→ Problem details
Everything in the data below is left aside except the lines from the one containing "by rewrite lookup_insert_eq, insert_insert_eq." through the one containing "(inserted_one adj _"; repeat those exactly.
=-=-=
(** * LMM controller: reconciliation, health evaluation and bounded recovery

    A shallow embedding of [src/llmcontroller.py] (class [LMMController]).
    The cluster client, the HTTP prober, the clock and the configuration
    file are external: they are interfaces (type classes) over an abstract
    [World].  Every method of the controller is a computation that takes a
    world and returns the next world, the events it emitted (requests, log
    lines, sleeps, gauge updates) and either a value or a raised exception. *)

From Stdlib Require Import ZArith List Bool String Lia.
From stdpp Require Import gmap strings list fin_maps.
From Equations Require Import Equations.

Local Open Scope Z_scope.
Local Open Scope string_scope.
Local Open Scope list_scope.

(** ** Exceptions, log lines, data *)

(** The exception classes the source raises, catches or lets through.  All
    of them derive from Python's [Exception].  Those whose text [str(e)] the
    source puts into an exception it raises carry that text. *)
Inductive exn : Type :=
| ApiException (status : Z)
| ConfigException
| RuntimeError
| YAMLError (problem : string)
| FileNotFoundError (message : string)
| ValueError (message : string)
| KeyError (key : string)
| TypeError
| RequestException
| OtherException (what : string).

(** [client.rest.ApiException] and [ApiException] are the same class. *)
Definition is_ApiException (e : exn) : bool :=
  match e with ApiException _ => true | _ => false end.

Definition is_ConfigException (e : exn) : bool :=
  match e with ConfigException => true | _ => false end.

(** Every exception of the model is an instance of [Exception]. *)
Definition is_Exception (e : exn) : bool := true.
=-=-=
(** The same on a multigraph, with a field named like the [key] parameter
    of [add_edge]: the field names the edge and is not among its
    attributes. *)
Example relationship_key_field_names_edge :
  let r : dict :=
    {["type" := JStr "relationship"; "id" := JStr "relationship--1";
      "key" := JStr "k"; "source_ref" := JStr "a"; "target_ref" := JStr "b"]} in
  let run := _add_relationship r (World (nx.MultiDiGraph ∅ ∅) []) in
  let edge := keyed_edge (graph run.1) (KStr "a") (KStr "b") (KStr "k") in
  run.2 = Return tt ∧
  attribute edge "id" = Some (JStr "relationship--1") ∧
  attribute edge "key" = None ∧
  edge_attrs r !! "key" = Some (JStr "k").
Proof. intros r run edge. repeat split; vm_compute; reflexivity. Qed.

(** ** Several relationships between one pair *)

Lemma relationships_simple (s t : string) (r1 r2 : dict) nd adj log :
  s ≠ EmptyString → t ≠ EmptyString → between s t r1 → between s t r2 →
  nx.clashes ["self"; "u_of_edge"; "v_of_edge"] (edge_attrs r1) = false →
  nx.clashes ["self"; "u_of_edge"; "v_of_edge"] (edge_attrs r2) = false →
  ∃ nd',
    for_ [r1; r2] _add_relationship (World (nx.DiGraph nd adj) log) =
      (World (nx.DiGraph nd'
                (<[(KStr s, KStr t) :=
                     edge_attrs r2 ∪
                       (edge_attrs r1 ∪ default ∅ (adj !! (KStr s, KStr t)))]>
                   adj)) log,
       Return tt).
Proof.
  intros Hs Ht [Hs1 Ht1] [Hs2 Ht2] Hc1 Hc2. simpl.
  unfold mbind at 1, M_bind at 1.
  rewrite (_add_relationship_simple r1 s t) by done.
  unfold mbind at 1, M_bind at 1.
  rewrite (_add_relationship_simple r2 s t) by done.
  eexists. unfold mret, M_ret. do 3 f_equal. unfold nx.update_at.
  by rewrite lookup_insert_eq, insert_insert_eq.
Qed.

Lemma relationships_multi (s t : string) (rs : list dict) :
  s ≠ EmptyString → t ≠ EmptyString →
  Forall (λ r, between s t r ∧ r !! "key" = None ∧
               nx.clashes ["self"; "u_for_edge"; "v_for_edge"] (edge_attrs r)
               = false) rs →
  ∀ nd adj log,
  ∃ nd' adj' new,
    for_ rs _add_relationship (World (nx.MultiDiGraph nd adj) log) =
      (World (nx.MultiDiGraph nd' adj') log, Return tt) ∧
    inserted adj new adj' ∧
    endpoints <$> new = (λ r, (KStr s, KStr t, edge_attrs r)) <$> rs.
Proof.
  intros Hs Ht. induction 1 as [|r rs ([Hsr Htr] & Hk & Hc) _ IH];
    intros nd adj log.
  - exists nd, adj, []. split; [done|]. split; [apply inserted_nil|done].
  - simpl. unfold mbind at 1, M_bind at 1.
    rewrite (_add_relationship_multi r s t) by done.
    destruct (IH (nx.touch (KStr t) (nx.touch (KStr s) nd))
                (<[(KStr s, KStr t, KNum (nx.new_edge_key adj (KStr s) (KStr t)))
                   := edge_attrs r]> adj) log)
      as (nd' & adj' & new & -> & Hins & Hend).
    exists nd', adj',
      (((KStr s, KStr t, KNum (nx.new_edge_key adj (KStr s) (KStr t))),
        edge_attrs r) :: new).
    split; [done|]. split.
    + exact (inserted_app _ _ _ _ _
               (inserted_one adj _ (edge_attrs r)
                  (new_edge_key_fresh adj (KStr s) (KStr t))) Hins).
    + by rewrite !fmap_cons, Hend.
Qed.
=-=-=
→ Solved exercise
  by rewrite lookup_insert_eq, insert_insert_eq.
Qed.

Lemma relationships_multi (s t : string) (rs : list dict) :
  s ≠ EmptyString → t ≠ EmptyString →
  Forall (λ r, between s t r ∧ r !! "key" = None ∧
               nx.clashes ["self"; "u_for_edge"; "v_for_edge"] (edge_attrs r)
               = false) rs →
  ∀ nd adj log,
  ∃ nd' adj' new,
    for_ rs _add_relationship (World (nx.MultiDiGraph nd adj) log) =
      (World (nx.MultiDiGraph nd' adj') log, Return tt) ∧
    inserted adj new adj' ∧
    endpoints <$> new = (λ r, (KStr s, KStr t, edge_attrs r)) <$> rs.
Proof.
  intros Hs Ht. induction 1 as [|r rs ([Hsr Htr] & Hk & Hc) _ IH];
    intros nd adj log.
  - exists nd, adj, []. split; [done|]. split; [apply inserted_nil|done].
  - simpl. unfold mbind at 1, M_bind at 1.
    rewrite (_add_relationship_multi r s t) by done.
    destruct (IH (nx.touch (KStr t) (nx.touch (KStr s) nd))
                (<[(KStr s, KStr t, KNum (nx.new_edge_key adj (KStr s) (KStr t)))
                   := edge_attrs r]> adj) log)
      as (nd' & adj' & new & -> & Hins & Hend).
    exists nd', adj',
      (((KStr s, KStr t, KNum (nx.new_edge_key adj (KStr s) (KStr t))),
        edge_attrs r) :: new).
    split; [done|]. split.
    + exact (inserted_app _ _ _ _ _
               (inserted_one adj _ (edge_attrs r)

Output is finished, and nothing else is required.